The TBI has already implemented this alleged aid to government decision-making in Albania’s parliament. In September 2025, Prime Minister Edi Rama appointed Diella as Minister of State for Artificial Intelligence, making it the world’s first AI to hold a cabinet-level position.

But the role of the AI minister, named Diella, is not to aid in decision-making but to actually make decisions, because, as Diella said in her introductory speech, the problem of the past has not been machines but rather the poor decision-making of humans. TBI will now save us from ourselves by controlling us with technology.

TBI argues that the digital transformation of the reimagined state is necessary to solve the UK’s fiscal crisis, declining public services, and stagnant economy. Embedded within this vision, however, is a plan to make government data fully interoperable across departments and to implement a nationwide digital ID system, an infrastructure that would give the state unprecedented access to personal information.

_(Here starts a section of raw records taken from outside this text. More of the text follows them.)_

(* ===== verification/Resolver.v ===== *)
(** The resolver on POSIX:
    [include/boost/corosio/native/detail/posix/posix_resolver.hpp],
    [posix_resolver_service.hpp], and the flags and results of
    [include/boost/corosio/resolver.hpp] and [resolver_results.hpp].

    A resolver embeds a forward and a reverse operation.  A resolution is posted
    to the thread pool, where a thread makes the blocking call of the C library
    and stores its result; the operation is then posted to the scheduler, whose
    thread resumes the coroutine.  The item of the pool owns a share of the
    resolver ([ref_]), which the thread takes to its stack before it posts; the
    operation in the queue of the scheduler owns none.

    [errno] is a variable of each thread: where the code reads it, the value in
    the thread that does is an argument.  Constants are those of Linux. *)

From Stdlib Require Import String.
From S2P Require Import Prelude StateMonad Ipv4 Ipv6 Endpoint Sockaddr PoolWorld.
From S2P Require StreamFile.
Import PoolWorld.
Import StreamFile.stream_file(with_flag, token(..), outcome(..)).

Module resolver.

(** * Flags *)

(** [resolve_flags] *)
Definition passive : Z := 1.
Definition numeric_host : Z := 4.
Definition numeric_service : Z := 8.
Definition address_configured : Z := 32.
Definition v4_mapped : Z := 2048.
Definition all_matching : Z := 256.

Definition AI_PASSIVE : Z := 1.
Definition AI_NUMERICHOST : Z := 4.
Definition AI_V4MAPPED : Z := 8.
Definition AI_ALL : Z := 16.
Definition AI_ADDRCONFIG : Z := 32.
Definition AI_NUMERICSERV : Z := 1024.

Definition flags_to_hints (flags : Z) : Z :=
  with_flag flags all_matching AI_ALL
    (with_flag flags v4_mapped AI_V4MAPPED
      (with_flag flags address_configured AI_ADDRCONFIG
        (with_flag flags numeric_service AI_NUMERICSERV
          (with_flag flags numeric_host AI_NUMERICHOST
            (with_flag flags passive AI_PASSIVE 0))))).

(** [reverse_flags] *)
Definition r_numeric_host : Z := 1.
Definition r_numeric_service : Z := 2.
Definition name_required : Z := 4.
Definition datagram_service : Z := 8.

Definition NI_NUMERICHOST : Z := 1.
Definition NI_NUMERICSERV : Z := 2.
Definition NI_NAMEREQD : Z := 8.
Definition NI_DGRAM : Z := 16.

Definition flags_to_ni_flags (flags : Z) : Z :=
  with_flag flags datagram_service NI_DGRAM
    (with_flag flags name_required NI_NAMEREQD
      (with_flag flags r_numeric_service NI_NUMERICSERV
        (with_flag flags r_numeric_host NI_NUMERICHOST 0))).

(** * Errors *)

(** [std::error_code]: none, [capy::error::canceled], or of the generic
    category. *)
Inductive error_code :=
| success
| canceled
| generic (e : Z).

(** [std::error_code(e, std::generic_category())]: zero is no error. *)
Definition generic_error (e : Z) : error_code := if e =? 0 then success else generic e.

Definition EIO : Z := 5.
Definition ENXIO : Z := 6.
Definition EAGAIN : Z := 11.
Definition ENOMEM : Z := 12.
Definition EINVAL : Z := 22.
Definition ENOTSUP : Z := 95.
Definition EOPNOTSUPP : Z := 95.
Definition EAFNOSUPPORT : Z := 97.

Definition EAI_BADFLAGS : Z := -1.
Definition EAI_NONAME : Z := -2.
Definition EAI_AGAIN : Z := -3.
Definition EAI_FAIL : Z := -4.
Definition EAI_FAMILY : Z := -6.
Definition EAI_SOCKTYPE : Z := -7.
Definition EAI_SERVICE : Z := -8.
Definition EAI_MEMORY : Z := -10.
Definition EAI_SYSTEM : Z := -11.

Definition make_gai_error (errno gai_err : Z) : error_code :=
  if gai_err =? EAI_AGAIN then generic EAGAIN
  else if gai_err =? EAI_BADFLAGS then generic EINVAL
  else if gai_err =? EAI_FAIL then generic EIO
  else if gai_err =? EAI_FAMILY then generic EAFNOSUPPORT
  else if gai_err =? EAI_MEMORY then generic ENOMEM
  else if gai_err =? EAI_NONAME then generic ENXIO
  else if gai_err =? EAI_SERVICE then generic EINVAL
  else if gai_err =? EAI_SOCKTYPE then generic ENOTSUP
  else if gai_err =? EAI_SYSTEM then generic_error errno
  else generic EIO.

(** * Results *)

Definition AF_UNSPEC : Z := 0.
Definition AF_INET : Z := 2.
Definition AF_INET6 : Z := 10.
Definition SOCK_STREAM : Z := 1.

(** The list that [getaddrinfo] returns; the empty list is the null pointer. *)
Record addrinfo := mk_addrinfo { ai_family : Z; ai_addr : sockaddr_storage }.

Record resolver_entry := mk_entry { ep_ : endpoint.t; host_name_ : string; service_name_ : string }.
Definition resolver_results : Type := list resolver_entry.

Record reverse_resolver_result := mk_reverse { r_ep_ : endpoint.t; host_ : string; service_ : string }.

(** A structure that does not hold what its family says is outside the model. *)
Fixpoint convert_results (ai : list addrinfo) (host service : string) : res resolver_results :=
  match ai with
  | [] => Ok []
  | p :: ai' =>
      let next (e : list resolver_entry) :=
        match convert_results ai' host service with
        | Ok l => Ok (e ++ l)
        | other => other
        end in
      if ai_family p =? AF_INET then
        match ai_addr p with
        | ss_in sa => next [mk_entry (from_sockaddr_in sa) host service]
        | _ => Fault
        end
      else if ai_family p =? AF_INET6 then
        match ai_addr p with
        | ss_in6 sa => next [mk_entry (from_sockaddr_in6 sa) host service]
        | _ => Fault
        end
      else next []
  end.

(** * Operations *)

Record resolve_op := mk_resolve_op {
  h : nat;
  ec_out : option nat;
  out : option nat;
  host : string;
  service : string;
  flags : Z;
  stored_results : resolver_results;
  gai_error : Z;
  cancelled : bool;
  stop_cb : bool
}.

Record reverse_resolve_op := mk_reverse_op {
  r_h : nat;
  r_ec_out : option nat;
  result_out : option nat;
  r_ep : endpoint.t;
  r_flags : Z;
  stored_host : string;
  stored_service : string;
  r_gai_error : Z;
  r_cancelled : bool;
  r_stop_cb : bool
}.

(** The operations of a resolver. *)
Inductive dir := forward | reverse.

#[export] Instance dir_eq_dec : EqDecision dir.
Proof. solve_decision. Defined.

(** [ref_] is that of [resolve_pool_op_] and of [reverse_pool_op_]. *)
Record resolver := mk_resolver {
  op_ : resolve_op;
  reverse_op_ : reverse_resolve_op;
  resolve_ref_ : bool;
  reverse_ref_ : bool
}.

Definition ref_ (x : resolver) (d : dir) : bool :=
  match d with
  | forward => resolve_ref_ x
  | reverse => reverse_ref_ x
  end.

Definition new_resolver : resolver :=
  mk_resolver (mk_resolve_op 0 None None EmptyString EmptyString 0 [] 0 false false)
    (mk_reverse_op 0 None None endpoint.default 0 EmptyString EmptyString 0 false false) false false.

Definition set_op (o : resolve_op) (x : resolver) : resolver :=
  mk_resolver o (reverse_op_ x) (resolve_ref_ x) (reverse_ref_ x).
Definition set_reverse_op (o : reverse_resolve_op) (x : resolver) : resolver :=
  mk_resolver (op_ x) o (resolve_ref_ x) (reverse_ref_ x).
Definition set_ref (d : dir) (b : bool) (x : resolver) : resolver :=
  match d with
  | forward => mk_resolver (op_ x) (reverse_op_ x) b (reverse_ref_ x)
  | reverse => mk_resolver (op_ x) (reverse_op_ x) (resolve_ref_ x) b
  end.

Definition set_cancelled (b : bool) (o : resolve_op) : resolve_op :=
  mk_resolve_op (h o) (ec_out o) (out o) (host o) (service o) (flags o) (stored_results o)
    (gai_error o) b (stop_cb o).
Definition set_stop_cb (b : bool) (o : resolve_op) : resolve_op :=
  mk_resolve_op (h o) (ec_out o) (out o) (host o) (service o) (flags o) (stored_results o)
    (gai_error o) (cancelled o) b.
Definition set_stored (l : resolver_results) (e : Z) (o : resolve_op) : resolve_op :=
  mk_resolve_op (h o) (ec_out o) (out o) (host o) (service o) (flags o) l e (cancelled o) (stop_cb o).

Definition r_set_cancelled (b : bool) (o : reverse_resolve_op) : reverse_resolve_op :=
  mk_reverse_op (r_h o) (r_ec_out o) (result_out o) (r_ep o) (r_flags o) (stored_host o)
    (stored_service o) (r_gai_error o) b (r_stop_cb o).
Definition r_set_stop_cb (b : bool) (o : reverse_resolve_op) : reverse_resolve_op :=
  mk_reverse_op (r_h o) (r_ec_out o) (result_out o) (r_ep o) (r_flags o) (stored_host o)
    (stored_service o) (r_gai_error o) (r_cancelled o) b.
Definition r_set_stored (hs ss : string) (e : Z) (o : reverse_resolve_op) : reverse_resolve_op :=
  mk_reverse_op (r_h o) (r_ec_out o) (result_out o) (r_ep o) (r_flags o) hs ss e (r_cancelled o)
    (r_stop_cb o).

(** [reset], which leaves [h] *)
Definition reset (o : resolve_op) : resolve_op :=
  mk_resolve_op (h o) None None EmptyString EmptyString 0 [] 0 false false.
Definition r_reset (o : reverse_resolve_op) : reverse_resolve_op :=
  mk_reverse_op (r_h o) None None endpoint.default 0 EmptyString EmptyString 0 false false.

(** [request_cancel] *)
Definition request_cancel (o : resolve_op) : resolve_op := set_cancelled true o.
Definition r_request_cancel (o : reverse_resolve_op) : reverse_resolve_op := r_set_cancelled true o.

(** A null pointer as host or service is [None]. *)
Inductive event :=
| getaddrinfo (node serv : option string) (family socktype ai_flags : Z)
| freeaddrinfo
| getnameinfo (sa : sockaddr_storage) (len : socklen) (ni_flags : Z)
| wrote_ec (p : nat) (e : error_code)
| wrote_results (p : nat) (l : resolver_results)
| wrote_result (p : nat) (r : reverse_resolver_result)
| resumed (co : nat)
| work_started
| work_finished
| pooled (d : dir)
| posted (d : dir).

#[export] Instance event_effects : effects event dir := fun e =>
  match e with
  | pooled d => e_pooled d
  | posted d => e_posted d
  | work_started => e_work 1
  | work_finished => e_work (-1)
  | resumed co => e_resumed co
  | _ => e_none
  end.

Abbreviation RM := (M (st resolver event)).

Definition upd_op (f : resolve_op -> resolve_op) : RM unit := upd (fun x => set_op (f (op_ x)) x).
Definition upd_reverse_op (f : reverse_resolve_op -> reverse_resolve_op) : RM unit :=
  upd (fun x => set_reverse_op (f (reverse_op_ x)) x).

(** [start]: a callback on a stopped token runs at once. *)
Definition start (t : token) (o : resolve_op) : resolve_op :=
  let o := set_stop_cb false (set_cancelled false o) in
  match t with
  | never => o
  | stoppable => set_stop_cb true o
  | stopped => request_cancel (set_stop_cb true o)
  end.
Definition r_start (t : token) (o : reverse_resolve_op) : reverse_resolve_op :=
  let o := r_set_stop_cb false (r_set_cancelled false o) in
  match t with
  | never => o
  | stoppable => r_set_stop_cb true o
  | stopped => r_request_cancel (r_set_stop_cb true o)
  end.

(** [unavailable] is [resolver_unavailable()]: the scheduler runs without locks.
    [accepts] is the result of the pool's [post]. *)
Definition resolve (unavailable accepts : bool) (co : nat) (hst srv : string) (fl : Z) (t : token)
    (ec o : nat) : RM outcome :=
  if unavailable then
    emit (wrote_ec ec (generic EOPNOTSUPP)) ≫= fun _ =>
    emit (resumed co) ≫= fun _ => mret dispatched
  else
    upd_op (fun op => let op := reset op in
              start t (mk_resolve_op co (Some ec) (Some o) hst srv fl (stored_results op)
                         (gai_error op) (cancelled op) (stop_cb op))) ≫= fun _ =>
    emit work_started ≫= fun _ =>
    upd (set_ref forward true) ≫= fun _ =>
    (if accepts then emit (pooled forward)
     else
       upd (set_ref forward false) ≫= fun _ =>
       upd_op (set_cancelled true) ≫= fun _ =>
       emit (posted forward)) ≫= fun _ =>
    mret noop_coroutine.

Definition reverse_resolve (unavailable accepts : bool) (co : nat) (ep : endpoint.t) (fl : Z)
    (t : token) (ec o : nat) : RM outcome :=
  if unavailable then
    emit (wrote_ec ec (generic EOPNOTSUPP)) ≫= fun _ =>
    emit (resumed co) ≫= fun _ => mret dispatched
  else
    upd_reverse_op (fun op => let op := r_reset op in
              r_start t (mk_reverse_op co (Some ec) (Some o) ep fl (stored_host op)
                           (stored_service op) (r_gai_error op) (r_cancelled op) (r_stop_cb op)))
      ≫= fun _ =>
    emit work_started ≫= fun _ =>
    upd (set_ref reverse true) ≫= fun _ =>
    (if accepts then emit (pooled reverse)
     else
       upd (set_ref reverse false) ≫= fun _ =>
       upd_reverse_op (r_set_cancelled true) ≫= fun _ =>
       emit (posted reverse)) ≫= fun _ =>
    mret noop_coroutine.

Definition cancel : RM unit := upd_op request_cancel ≫= fun _ => upd_reverse_op r_request_cancel.

(** [do_resolve_work] in three pieces: the call; what is stored; the post, which
    returns the share that the thread holds on its stack. *)
Definition c_str (s : string) : option string :=
  match s with
  | EmptyString => None
  | _ => Some s
  end.

Definition resolve_lookup : RM unit :=
  x ← this;
  emit (getaddrinfo (c_str (host (op_ x))) (c_str (service (op_ x))) AF_UNSPEC SOCK_STREAM
          (flags_to_hints (flags (op_ x)))).

Definition resolve_store (result : Z) (ai : list addrinfo) : RM unit :=
  x ← this;
  (if negb (cancelled (op_ x)) then
     if (result =? 0) && negb (bool_decide (ai = [] :> list addrinfo)) then
       match convert_results ai (host (op_ x)) (service (op_ x)) with
       | Ok l => upd_op (set_stored l 0)
       | _ => fault
       end
     else upd_op (fun o => set_stored (stored_results o) result o)
   else skip) ≫= fun _ =>
  if bool_decide (ai = [] :> list addrinfo) then skip else emit freeaddrinfo.

Definition work_post (d : dir) : RM bool :=
  x ← this;
  upd (set_ref d false) ≫= fun _ =>
  emit (posted d) ≫= fun _ => mret (ref_ x d).

(** [do_reverse_resolve_work] *)
Definition reverse_lookup : RM unit :=
  x ← this;
  let ep := r_ep (reverse_op_ x) in
  let '(ss, ss_len) :=
    if endpoint.is_v4 ep then (ss_in (to_sockaddr_in AF_INET ep), len_in)
    else (ss_in6 (to_sockaddr_in6 AF_INET6 ep), len_in6) in
  emit (getnameinfo ss ss_len (flags_to_ni_flags (r_flags (reverse_op_ x)))).

Definition reverse_store (result : Z) (hs ss : string) : RM unit :=
  x ← this;
  if negb (r_cancelled (reverse_op_ x)) then
    if result =? 0 then upd_reverse_op (r_set_stored hs ss 0)
    else upd_reverse_op (fun o => r_set_stored (stored_host o) (stored_service o) result o)
  else skip.

(** [resolve_op::operator()]; [errno] is that of the scheduler's thread. *)
Definition resolve_result (errno : Z) (o : resolve_op) : error_code :=
  if cancelled o then canceled
  else if negb (gai_error o =? 0) then make_gai_error errno (gai_error o)
  else success.

Definition resolve_complete (errno : Z) : RM unit :=
  upd_op (set_stop_cb false) ≫= fun _ =>
  x ← this;
  let o := op_ x in
  (match ec_out o with
   | Some p => emit (wrote_ec p (resolve_result errno o))
   | None => skip
   end) ≫= fun _ =>
  (match out o with
   | Some p =>
       if negb (cancelled o) && (gai_error o =? 0) then
         emit (wrote_results p (stored_results o)) ≫= fun _ =>
         upd_op (fun o => set_stored [] (gai_error o) o)
       else skip
   | None => skip
   end) ≫= fun _ =>
  emit work_finished ≫= fun _ =>
  emit (resumed (h o)).

Definition reverse_result (errno : Z) (o : reverse_resolve_op) : error_code :=
  if r_cancelled o then canceled
  else if negb (r_gai_error o =? 0) then make_gai_error errno (r_gai_error o)
  else success.

Definition reverse_complete (errno : Z) : RM unit :=
  upd_reverse_op (r_set_stop_cb false) ≫= fun _ =>
  x ← this;
  let o := reverse_op_ x in
  (match r_ec_out o with
   | Some p => emit (wrote_ec p (reverse_result errno o))
   | None => skip
   end) ≫= fun _ =>
  (match result_out o with
   | Some p =>
       if negb (r_cancelled o) && (r_gai_error o =? 0) then
         emit (wrote_result p (mk_reverse (r_ep o) (stored_host o) (stored_service o))) ≫= fun _ =>
         upd_reverse_op (fun o => r_set_stored EmptyString EmptyString (r_gai_error o) o)
       else skip
   | None => skip
   end) ≫= fun _ =>
  emit work_finished ≫= fun _ =>
  emit (resumed (r_h o)).

(** [destroy]: no work is released. *)
Definition destroy_op (d : dir) : RM unit :=
  match d with
  | forward => upd_op (set_stop_cb false)
  | reverse => upd_reverse_op (r_set_stop_cb false)
  end.

End resolver.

Former UK Prime Minister Tony Blair, who leads the institute, has called digital ID an “essential part of modern digital infrastructure.” Under his plan, each citizen would be assigned a single digital identifier linking personal health, tax, welfare, and immigration records. More alarmingly, such a system could give the state the power to track citizens and exclude them from services as punishment.

Bank accounts could be frozen, access to air travel restricted, and movement monitored through electronic toll systems. Since the same global advocates are pushing for electric vehicles, the ability to charge one’s car could also be suspended. In effect, an individual’s mobility and financial access could be controlled from a central government computer system.

Policies like the Green New Deal could be enforced digitally by cutting off electricity or water once monthly limits are exceeded, or by canceling flights after a person’s air travel pollution credits run out. Critics warn that Tony Blair’s “Future of Britain” and “Reimagined State” initiatives are not mere modernization efforts but blueprints for a global technocratic system. By linking digital identity systems, central bank digital currencies, and cross-border data networks, the Tony Blair Institute (TBI) promotes a framework that could enable digital totalitarianism, where access to essential services depends on government approval. What Blair describes as “a little work of persuasion” toward modernization, is the normalization of mass surveillance and centralized control over private life.